Task details —
Repeat word for word every line of the data below, from the first through the line containing "inv s' (if dropped then v", and stop there.

(Stored items)
------------------------------------------------------------

Lemma publish_with_context_spec m cx s v : inv s v → ids_ok v → sizes_ok → (cx ≠ None → 0 < PUBS) →
  let dropped := bool_decide (live (cursors v) = 0) in
  let blocked := negb dropped && full v in
  ∃ s', runs (publish_with_context m cx) s (if blocked then Err m else Ok tt) s'
      (if dropped then [] else if full v then (enrol PUBS cx (pwakers v)).1 else swakers v) ∧
    inv s' (if dropped then v
            else if full v then with_pwakers (enrol PUBS cx (pwakers v)).2 v else published m v).
Proof.
  intros Hi Hids Hsz HP0 dropped blocked. pose proof (try_publish_spec m s v Hi Hids Hsz) as Ht.
  subst blocked dropped. unfold publish_with_context. case_decide as Hlv.
  { rewrite bool_decide_true by done. cbn. exists s. split; [|done].
    eapply runs_bind_nil; [exact Ht|apply runs_ret]. }
  rewrite bool_decide_false by done. cbn [negb andb]. destruct (full v).
  - destruct (enrol_publishers cx s HP0) as (w & Hw & Hr). rewrite (inv_pwakers _ _ Hi) in Hw, Hr.
    exists (set_publisher_wakers w s). rewrite <-Hw. split; [|by apply inv_pwakers_set].
    eapply runs_bind_nil; [exact Ht|]. cbv beta iota.
    op_map (exact Hr).
  - destruct Ht as (s' & Hr & Hi'). exists s'. split; [|done].
    op_map (exact Hr).
Qed.

(** ** Subscribers come, read and go *)

Definition with_cursors cs v : View T :=
  view (log v) (start v) cs (leak v) (pubs v) (swakers v) (pwakers v).
Definition with_leak lk v : View T :=
  view (log v) (start v) (cursors v) lk (pubs v) (swakers v) (pwakers v).

Lemma set_count_queue_id s : set_subscriber_count (subscriber_count s) (set_queue (queue s) s) = s.
Proof. by destruct s. Qed.

(** Changing the cursors, with the counters of the queue. *)
Lemma inv_recount s v cs lk q n v' : v' = with_leak lk (with_cursors cs v) → inv s v → length (dq_iter q) = length (items s) →
  (∀ i, dq_iter q !! i = entry v' (start v + i)) →
  (∀ id, start v ≤ id < length (log v) → count v' id ≤ SUBS) →
  (∀ id, length (log v) ≤ id → lk id = 0) →
  n = Z.of_nat (live cs) → live cs ≤ SUBS →
  (∀ j c, cs !! j = Some (Some c) → c ≤ length (log v)) →
  inv (set_subscriber_count n (set_queue q s)) v'.
Proof.
  intros -> [Hnx Hl He Hc Hlk Hs Hlv Hp Hpm Hcs Hsw Hpw] Hq Hqi Hc' Hlk' Hn Hlv' Hcs'.
  constructor; try done. unfold items. cbn. by rewrite Hq.
Qed.

Lemma entry_count v v' id : log v' = log v → (id < length (log v) → count v' id = count v id) →
  entry v' id = entry v id.
Proof.
  intros Hl Hc. unfold entry. rewrite Hl. destruct (log v !! id) as [m|] eqn:Hm; [|done].
  by rewrite Hc by (by eapply lookup_lt_Some).
Qed.

Lemma insert_cursor_bound v j o n : (∀ j c, cursors v !! j = Some (Some c) → c ≤ n) →
  (∀ c, o = Some c → c ≤ n) → ∀ j' c, <[j := o]> (cursors v) !! j' = Some (Some c) → c ≤ n.
Proof.
  intros Hc Ho j' c [(-> & Hj & _)|[_ Hj]]%list_lookup_insert_Some; eauto.
Qed.

Lemma start_id_eq s v : inv s v → ids_ok v →
  usub W64 (next_message_id s) (dq_len (queue s)) = Val (Z.of_nat (start v)).
Proof.
  intros Hi Hids. pose proof (inv_len _ _ Hi). unfold ids_ok in Hids. unfold items in *.
  rewrite (inv_next _ _ Hi), dq_len_spec, usub_in by width. f_equal. lia.
Qed.

Lemma as_usize_small z : (0 ≤ z < modulus W32)%Z → as_usize z = z.
Proof. apply Z.mod_small. Qed.

Lemma subscriber_spec s v : inv s v → sizes_ok →
  if decide (live (cursors v) < SUBS)
  then ∃ s', runs subscriber s (Ok (Z.of_nat (length (log v)))) s' [] ∧
    inv s' (with_cursors (cursors v ++ [Some (length (log v))]) v)
  else runs subscriber s (Err MaximumSubscribersReached) s [].
Proof.
  intros Hi (_ & Hsz & _). unfold subscriber. case_decide as Hlt.
  - exists (set_subscriber_count (Z.of_nat (live (cursors v ++ [Some (length (log v))])))
      (set_queue (queue s) s)). split.
    + eapply runs_bind_nil; [op_prim|]. rewrite (inv_subs _ _ Hi), (proj2 (Z.leb_gt _ _)) by lia.
      eapply runs_bind_nil; [apply runs_lift, uadd_in; width|]. eapply runs_bind_nil; [op_prim|].
      rewrite live_snoc. replace (Z.of_nat (S _)) with (Z.of_nat (live (cursors v)) + 1)%Z by lia.
      rewrite (inv_next _ _ Hi). by destruct s.
    + assert (∀ id, id < length (log v) →
        count (with_cursors (cursors v ++ [Some (length (log v))]) v) id = count v id) as Hcount.
      { intros id Hid. unfold count. cbn [cursors leak with_cursors]. rewrite owed_snoc.
        cbn [owes]. by rewrite decide_False, Nat.add_0_r by lia. }
      eapply (inv_recount s v); [reflexivity|done|done| | | |reflexivity| |]; try apply Hi.
      * intros i. rewrite (inv_items _ _ Hi). symmetry. by apply entry_count; [|apply Hcount].
      * intros id Hid. etrans; [|by apply (inv_count _ _ Hi id)].
        rewrite <-(Hcount id) by lia. reflexivity.
      * rewrite live_snoc. lia.
      * intros j c [Hj|[Hj Hc]]%lookup_app_Some; [by apply (inv_cursors _ _ Hi j)|].
        apply list_lookup_singleton_Some in Hc as [_ [= <-]]. done.
  - eapply runs_bind_nil; [op_prim|]. rewrite (inv_subs _ _ Hi), (proj2 (Z.leb_le _ _)) by lia.
    apply runs_ret.
Qed.

Definition with_pubs n v : View T :=
  view (log v) (start v) (cursors v) (leak v) n (swakers v) (pwakers v).

Lemma publisher_spec s v : inv s v → sizes_ok →
  if decide (pubs v < PUBS)
  then ∃ s', runs publisher s (Ok tt) s' [] ∧ inv s' (with_pubs (S (pubs v)) v)
  else runs publisher s (Err MaximumPublishersReached) s [].
Proof.
  intros Hi (_ & _ & Hsz). unfold publisher. case_decide as Hlt.
  - exists (set_publisher_count (Z.of_nat (S (pubs v))) s). split.
    + eapply runs_bind_nil; [op_prim|]. rewrite (inv_pubs _ _ Hi), (proj2 (Z.leb_gt _ _)) by lia.
      eapply runs_bind_nil; [apply runs_lift, uadd_in; width|]. eapply runs_bind_nil; [op_prim|].
      replace (Z.of_nat (S _)) with (Z.of_nat (pubs v) + 1)%Z by lia. apply runs_ret.
    + destruct Hi. by constructor.
  - eapply runs_bind_nil; [op_prim|]. rewrite (inv_pubs _ _ Hi), (proj2 (Z.leb_le _ _)) by lia.
    apply runs_ret.
Qed.

Lemma unregister_publisher_spec s v : inv s v → sizes_ok → 0 < pubs v →
  ∃ s', runs unregister_publisher s tt s' [] ∧ inv s' (with_pubs (Nat.pred (pubs v)) v).
Proof.
  intros Hi (_ & _ & Hsz) Hpos. exists (set_publisher_count (Z.of_nat (Nat.pred (pubs v))) s). split.
  - pose proof (inv_pubs_max _ _ Hi). unfold unregister_publisher. eapply runs_bind_nil; [op_prim|].
    rewrite (inv_pubs _ _ Hi). eapply runs_bind_nil; [apply runs_lift, usub_in; width|].
    replace (Z.of_nat (pubs v) - 1)%Z with (Z.of_nat (Nat.pred (pubs v))) by lia. op_prim.
  - destruct Hi. constructor; try done. cbn. lia.
Qed.

(** ** Reading *)

Lemma inv_bounds s v : inv s v → sizes_ok →
  start v ≤ length (log v) ∧ (Z.of_nat (length (items s)) < modulus W32)%Z.
Proof.
  intros Hi (Hc & _). pose proof (inv_len _ _ Hi). pose proof (queue_bound s). split; [lia|].
  unfold modulus in *. lia.
Qed.

(** Moving the cursor of subscriber [j]. *)
Definition moved j c v : View T := with_cursors (<[j := Some c]> (cursors v)) v.

Lemma count_moved v j c c' id : cursors v !! j = Some (Some c) → (c ≤ id ↔ c' ≤ id) →
  count (moved j c' v) id = count v id.
Proof.
  intros Hj Hc. unfold count. cbn [cursors leak moved with_cursors].
  pose proof (owed_insert id (cursors v) j c (Some c') Hj) as Ho. cbn [owes] in Ho.
  repeat case_decide; try tauto; lia.
Qed.
(* ===== verification/PubSubProps.v ===== *)
(** * What the publish-subscribe channel does

    The channel run by programs that subscribe, publish, read and leave is the
    ideal bus of [PubSubBus]: a simulation call by call, and its consequences. *)

From S2P Require Import Prelude Heapless CriticalSection WaitQueue PubSub PubSubFacts PubSubBus.

(** ** Programs on the channel *)
#[local] Existing Instance PubSubChannel.behavior.

Section Clients.
Context `{HP : Profile} `{HM : RawMutexLaws R} `{DL : DequeLaws D} `{VL : VecLaws V}.
Context {T : Type} {CAP SUBS PUBS : nat}.
Abbreviation channel := (PubSubChannel.t R D V T CAP SUBS PUBS).
Abbreviation state := (PubSubState.t D V T CAP SUBS PUBS).

(** The channel, the subscribers handed out ([None] once dropped) and the
    number of publishers held. *)
Record Clients := mk_clients { chan : Cpu * channel; subs : list (option Sub.t); held : nat }.
Implicit Types (s : Clients) (b : Bus.t T).

Definition on_chan {A} (m : Op Waker (Cpu * channel) A) : Op Waker Clients A :=
  zoom chan (λ c s, mk_clients c (subs s) (held s)) m.
Definition with_sub {A} (j : nat) (x : Sub.t) (m : Op Waker (Sub.t * (Cpu * channel)) A) : Op Waker Clients A :=
  zoom (λ s, (x, chan s)) (λ z s, mk_clients z.2 (<[j := Some z.1]> (subs s)) (held s)) m.
Definition with_future {A} (m : T) (f : Op Waker (Pub.WaitFuture T * (Cpu * channel)) A) :
    Op Waker Clients (A * option T) :=
  λ s, match f (Pub.publish m, chan s) with
       | Val (a, (fut, c), l) => Val ((a, Pub.message fut), mk_clients c (subs s) (held s), l)
       | Panic => Panic
       end.

Definition run_call (c : Call T) : Op Waker Clients (Reply T) :=
  match c with
  | Subscribe =>
      r ← on_chan PubSubChannel.subscriber;
      match r with
      | Ok n => op_modify (λ s, mk_clients (chan s) (subs s ++ [Some (Sub.new n)]) (held s));; mret (Registered (Ok tt))
      | Err e => mret (Registered (Err e))
      end
  | NextMessage j cx =>
      s ← op_get;
      match subs s !! j, cx with
      | Some (Some x), Some w => p ← with_sub j x (Sub.SubscriberWaitFuture_poll w); mret (Heard p)
      | Some (Some x), None => o ← with_sub j x Sub.try_next_message; mret (Tried o)
      | _, _ => mret NoHandle
      end
  | Available j =>
      s ← op_get;
      match subs s !! j with
      | Some (Some x) => n ← with_sub j x (Sub.available (T := T)); mret (Amount n)
      | _ => mret NoHandle
      end
  | Unsubscribe j =>
      s ← op_get;
      match subs s !! j with
      | Some (Some x) =>
          o ← with_sub j x (Sub.drop (T := T));
          op_modify (λ s, mk_clients (chan s) (<[j := None]> (subs s)) (held s));;
          mret (match o with Some _ => Done | None => Stuck end)
      | _ => mret NoHandle
      end
  | NewPublisher =>
      r ← on_chan PubSubChannel.publisher;
      match r with
      | Ok _ => op_modify (λ s, mk_clients (chan s) (subs s) (S (held s)));; mret (Registered (Ok tt))
      | Err e => mret (Registered (Err e))
      end
  | DropPublisher =>
      s ← op_get;
      match held s with
      | O => mret NoHandle
      | S n => on_chan (Pub.drop (T := T));; op_modify (λ s, mk_clients (chan s) (subs s) n);; mret Done
      end
  | Publish m cx =>
      s ← op_get;
      match held s with
      | O => mret NoHandle
      | S _ => r ← with_future m (Pub.WaitFuture_poll cx); mret (Sending r.1 r.2)
      end
  | TryPublish m => r ← on_chan (Pub.try_publish m); mret (Sent r)
  | PublishImmediate m => on_chan (Pub.publish_immediate m);; mret Done
  | Space => n ← on_chan (Pub.space (T := T)); mret (Amount n)
  end.

Definition handle : option nat → option Sub.t := fmap (λ c, Sub.mk (Z.of_nat c)).

Definition inner s : state := shared_value (chan s).2.

(** The clients and the bus, with [n] calls still to come. *)
Record sim (n : nat) s b : Prop := {
  sim_cpu : cpu_wf (chan s).1;
  sim_free : shared_free (chan s).2;
  sim_inv : inv (inner s) (Bus.view_of CAP b);
  sim_wf : Bus.wf b;
  sim_subs : subs s = handle <$> Bus.readers b;
  sim_held : held s = Bus.writers b;
  sim_ids : (Z.of_nat (length (Bus.stream b) + n) < modulus W64 - 1)%Z
}.

Definition with_state s (st : state) : Clients :=
  mk_clients ((chan s).1, shared_set st (chan s).2) (subs s) (held s).

Lemma runs_channel_lock {A} (f : Op Waker state A) s a st l : cpu_wf (chan s).1 → shared_free (chan s).2 →
  runs f (inner s) a st l →
  runs (PubSubChannel.lock f) (chan s) a (chan (with_state s st)) l.
Proof. intros Hc Hf Hr. destruct s as [[c m] xs k]. by apply runs_shared_lock. Qed.

Lemma runs_on_chan {A} (f : Op Waker state A) s a st l : cpu_wf (chan s).1 → shared_free (chan s).2 →
  runs f (inner s) a st l → runs (on_chan (PubSubChannel.lock f)) s a (with_state s st) l.
Proof.
  intros Hc Hf Hr.
  apply (runs_zoom chan (λ c s, mk_clients c (subs s) (held s)) _ s a (chan (with_state s st))).
  exact (runs_channel_lock f s a st l Hc Hf Hr).
Qed.
(* ===== verification/StartupFacts.v ===== *)
(** * The start-up code: its routines as functions on memory

    [clear_exec] and [Crt0BssInit] clear ranges, [copy_exec] and
    [Crt0DataInit] copy them.  Memories are compared address by address; what
    a routine does to registers is a [frame]. *)

From stdpp Require Import functions.
From S2P Require Import Prelude Startup.
Import Startup.

(** ** Memory *)

(** A range of addresses: where it begins and how long it is. *)
Definition within_range (b : Z) (r : Z * Z) : Prop := (r.1 ≤ b < r.1 + r.2)%Z.
#[export] Instance within_range_dec b r : Decision (within_range b r).
Proof. unfold within_range. apply _. Defined.

(** Ranges with no address in common. *)
Definition disjoint (r1 r2 : Z * Z) : Prop := (r1.1 + r1.2 ≤ r2.1 ∨ r2.1 + r2.2 ≤ r1.1)%Z.

#[export] Instance disjoint_dec r1 r2 : Decision (disjoint r1 r2).
Proof. unfold disjoint. apply _. Defined.

(** Memories are compared address by address. *)
Definition same_mem (m m' : Z → Z) : Prop := ∀ b, m b = m' b.
#[export] Instance same_mem_equiv : Equivalence same_mem.
Proof.
  split; [by intros m b|by intros m m' Hm b|].
  intros m1 m2 m3 H12 H23 b. by rewrite H12.
Qed.

Definition bytes_ok (m : Z → Z) : Prop := ∀ b, (0 ≤ m b < 256)%Z.

(** Clearing a range, and copying [n] bytes. *)
Definition clear (r : Z * Z) (m : Z → Z) : Z → Z := λ b,
  if decide (within_range b r) then 0%Z else m b.
Definition copy (src dst n : Z) (m : Z → Z) : Z → Z := λ b,
  if decide (within_range b (dst, n)) then m (src + (b - dst))%Z else m b.

#[export] Instance clear_proper r : Proper (same_mem ==> same_mem) (clear r).
Proof. intros m m' Hm b. unfold clear. by case_decide. Qed.
#[export] Instance copy_proper src dst n : Proper (same_mem ==> same_mem) (copy src dst n).
Proof. intros m m' Hm b. unfold copy. by case_decide. Qed.

#[export] Instance word_proper : Proper (same_mem ==> eq ==> eq) word.
Proof. intros m m' Hm a ? <-. unfold word. by rewrite !Hm. Qed.

Lemma clear_bytes r m : bytes_ok m → bytes_ok (clear r m).
Proof. intros Hm b. unfold clear. case_decide; [lia|apply Hm]. Qed.
Lemma copy_bytes src dst n m : bytes_ok m → bytes_ok (copy src dst n m).
Proof. intros Hm b. unfold copy. case_decide; apply Hm. Qed.
Lemma bytes_same m m' : same_mem m m' → bytes_ok m → bytes_ok m'.
Proof. intros Hs Hm b. rewrite <-Hs. apply Hm. Qed.

Lemma word_bounds m a : bytes_ok m → (0 ≤ word m a < modulus W32)%Z.
Proof.
  intros Hm. unfold word, modulus.
  pose proof (Hm a); pose proof (Hm (a + 1)%Z); pose proof (Hm (a + 2)%Z); pose proof (Hm (a + 3)%Z). lia.
Qed.

Lemma w32_in z : (0 ≤ z < modulus W32)%Z → w32 z = z.
Proof. intros. by apply Z.mod_small. Qed.

Lemma byte_of_0 i : byte_of i 0 = 0%Z.
Proof. unfold byte_of. by rewrite Z.shiftr_0_l. Qed.

(** Storing a double word of zeros. *)
Lemma store_zeros a m b :
  store_word (a + 4) 0 (store_word a 0 m) b = clear (a, 8)%Z m b.
Proof.
  unfold store_word, clear, within_range. rewrite !byte_of_0. cbn [fst snd].
  repeat case_decide; try done; lia.
Qed.

(** Two ranges next to each other. *)
Lemma clear_app a n k m b : (0 ≤ n)%Z → (0 ≤ k)%Z →
  clear (a + n, k)%Z (clear (a, n) m) b = clear (a, n + k)%Z m b.
Proof. intros. unfold clear, within_range. cbn [fst snd]. repeat case_decide; try done; lia. Qed.

(** ** Registers *)

(** The registers and the memory after a sequence of instructions. *)
Ltac regs :=
  cbn [A D psw pcxi fcx lcx isp btv biv mem set_A set_D set_mem];
  repeat first [rewrite fn_lookup_insert | rewrite fn_lookup_insert_ne by lia].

------------------------------------------------------------

Output for this exercise —
Lemma publish_with_context_spec m cx s v : inv s v → ids_ok v → sizes_ok → (cx ≠ None → 0 < PUBS) →
  let dropped := bool_decide (live (cursors v) = 0) in
  let blocked := negb dropped && full v in
  ∃ s', runs (publish_with_context m cx) s (if blocked then Err m else Ok tt) s'
      (if dropped then [] else if full v then (enrol PUBS cx (pwakers v)).1 else swakers v) ∧
    inv s' (if dropped then v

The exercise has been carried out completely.